=== What the exercise asks ===
The answer consists solely of the data below, reproduced exactly.

=== The data ===

(** * A shallow embedding of the chat server (server.c, storage.c)

    The development follows the C sources function by function:
    - C strings and the string helpers of server.c ([trim_newline], the
      uses of [strlen], [strncmp], [strchr]);
    - [read_line], over the byte stream of one connection;
    - the SQLite backend of storage.c, the [messages] table as a list of rows;
    - the shared server state (session heap, the [clients_head] list, the
      store), the server functions as small programs over it, their
      sequential runs and their interleavings under the mutexes. *)

From Stdlib Require Import ZArith Ascii String DecimalString List Permutation Sorted Lia.
From stdpp Require Import base decidable option list gmap strings.
Import ListNotations.

Local Open Scope Z_scope.

(** ** C strings *)

Module CStr.

(** A [char] array holds bytes; a C string is the part before the first NUL. *)
Definition char := ascii.
Definition text := list char.

Definition NUL : char := "000"%char.
Definition LF : char := "010"%char.
Definition CR : char := "013"%char.
Definition SP : char := " "%char.

Definition lit (s : string) : text := list_ascii_of_string s.

Definition is_nul (c : char) : bool := Ascii.eqb c NUL.

(** The C string stored in a buffer: everything before the first NUL. *)
Fixpoint c_str (buf : text) : text :=
  match buf with
  | [] => []
  | c :: rest => if is_nul c then [] else c :: c_str rest
  end.

Definition strlen (s : text) : Z := Z.of_nat (length (c_str s)).

(** [strncmp a b n == 0]: the first [n] characters agree, comparison
    stopping at a common NUL. Reading past the end of the list reads the
    terminator. *)
Fixpoint strncmp_eq (a b : text) (n : nat) : bool :=
  match n with
  | O => true
  | S n' =>
      let ca := hd NUL a in
      let cb := hd NUL b in
      if Ascii.eqb ca cb
      then (if is_nul ca then true else strncmp_eq (tl a) (tl b) n')
      else false
  end.

(** [strcmp a b == 0]. *)
Fixpoint strcmp_eq (a b : text) : bool :=
  match a, b with
  | [], _ => is_nul (hd NUL b)
  | ca :: a', [] => is_nul ca
  | ca :: a', cb :: b' =>
      if Ascii.eqb ca cb
      then (if is_nul ca then true else strcmp_eq a' b')
      else false
  end.

(** [strchr s c] for a non-NUL [c]: the offset of the first [c] in the C
    string, if any. *)
Fixpoint strchr (s : text) (c : char) : option nat :=
  match s with
  | [] => None
  | x :: rest =>
      if is_nul x then None
      else if Ascii.eqb x c then Some O
      else option_map S (strchr rest c)
  end.

(** The characters [trim_newline] removes. *)
Definition is_trimmed (c : char) : bool :=
  Ascii.eqb c LF || Ascii.eqb c CR || Ascii.eqb c SP.

(** The loop of [trim_newline], walking [end] down from the last character:
    [rev_s] is the string read backwards from [end]. *)
Fixpoint trim_loop (rev_s : text) : text :=
  match rev_s with
  | [] => []
  | c :: before => if is_trimmed c then trim_loop before else rev_s
  end.

(** [trim_newline str]: the C string left in [str]. *)
Definition trim_newline (str : text) : text :=
  let s := c_str str in
  match s with
  | [] => []
  | _ => rev (trim_loop (rev s))
  end.

(** [strncpy(dst, src, n)] into an [n]-byte array: the first [n] characters
    of the C string, NUL-padded. *)
Definition strncpy (src : text) (n : nat) : text :=
  take n (c_str src ++ replicate n NUL).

=== Response below ===
(** * A shallow embedding of the chat server (server.c, storage.c)

    The development follows the C sources function by function:
    - C strings and the string helpers of server.c ([trim_newline], the
      uses of [strlen], [strncmp], [strchr]);
    - [read_line], over the byte stream of one connection;
    - the SQLite backend of storage.c, the [messages] table as a list of rows;
    - the shared server state (session heap, the [clients_head] list, the
      store), the server functions as small programs over it, their
      sequential runs and their interleavings under the mutexes. *)

From Stdlib Require Import ZArith Ascii String DecimalString List Permutation Sorted Lia.
From stdpp Require Import base decidable option list gmap strings.
Import ListNotations.

Local Open Scope Z_scope.

(** ** C strings *)

Module CStr.

(** A [char] array holds bytes; a C string is the part before the first NUL. *)
Definition char := ascii.
Definition text := list char.

Definition NUL : char := "000"%char.
Definition LF : char := "010"%char.
Definition CR : char := "013"%char.
Definition SP : char := " "%char.

Definition lit (s : string) : text := list_ascii_of_string s.

Definition is_nul (c : char) : bool := Ascii.eqb c NUL.

(** The C string stored in a buffer: everything before the first NUL. *)
Fixpoint c_str (buf : text) : text :=
  match buf with
  | [] => []
  | c :: rest => if is_nul c then [] else c :: c_str rest
  end.

Definition strlen (s : text) : Z := Z.of_nat (length (c_str s)).

(** [strncmp a b n == 0]: the first [n] characters agree, comparison
    stopping at a common NUL. Reading past the end of the list reads the
    terminator. *)
Fixpoint strncmp_eq (a b : text) (n : nat) : bool :=
  match n with
  | O => true
  | S n' =>
      let ca := hd NUL a in
      let cb := hd NUL b in
      if Ascii.eqb ca cb
      then (if is_nul ca then true else strncmp_eq (tl a) (tl b) n')
      else false
  end.

(** [strcmp a b == 0]. *)
Fixpoint strcmp_eq (a b : text) : bool :=
  match a, b with
  | [], _ => is_nul (hd NUL b)
  | ca :: a', [] => is_nul ca
  | ca :: a', cb :: b' =>
      if Ascii.eqb ca cb
      then (if is_nul ca then true else strcmp_eq a' b')
      else false
  end.

(** [strchr s c] for a non-NUL [c]: the offset of the first [c] in the C
    string, if any. *)
Fixpoint strchr (s : text) (c : char) : option nat :=
  match s with
  | [] => None
  | x :: rest =>
      if is_nul x then None
      else if Ascii.eqb x c then Some O
      else option_map S (strchr rest c)
  end.

(** The characters [trim_newline] removes. *)
Definition is_trimmed (c : char) : bool :=
  Ascii.eqb c LF || Ascii.eqb c CR || Ascii.eqb c SP.

(** The loop of [trim_newline], walking [end] down from the last character:
    [rev_s] is the string read backwards from [end]. *)
Fixpoint trim_loop (rev_s : text) : text :=
  match rev_s with
  | [] => []
  | c :: before => if is_trimmed c then trim_loop before else rev_s
  end.

(** [trim_newline str]: the C string left in [str]. *)
Definition trim_newline (str : text) : text :=
  let s := c_str str in
  match s with
  | [] => []
  | _ => rev (trim_loop (rev s))
  end.

(** [strncpy(dst, src, n)] into an [n]-byte array: the first [n] characters
    of the C string, NUL-padded. *)
Definition strncpy (src : text) (n : nat) : text :=
  take n (c_str src ++ replicate n NUL).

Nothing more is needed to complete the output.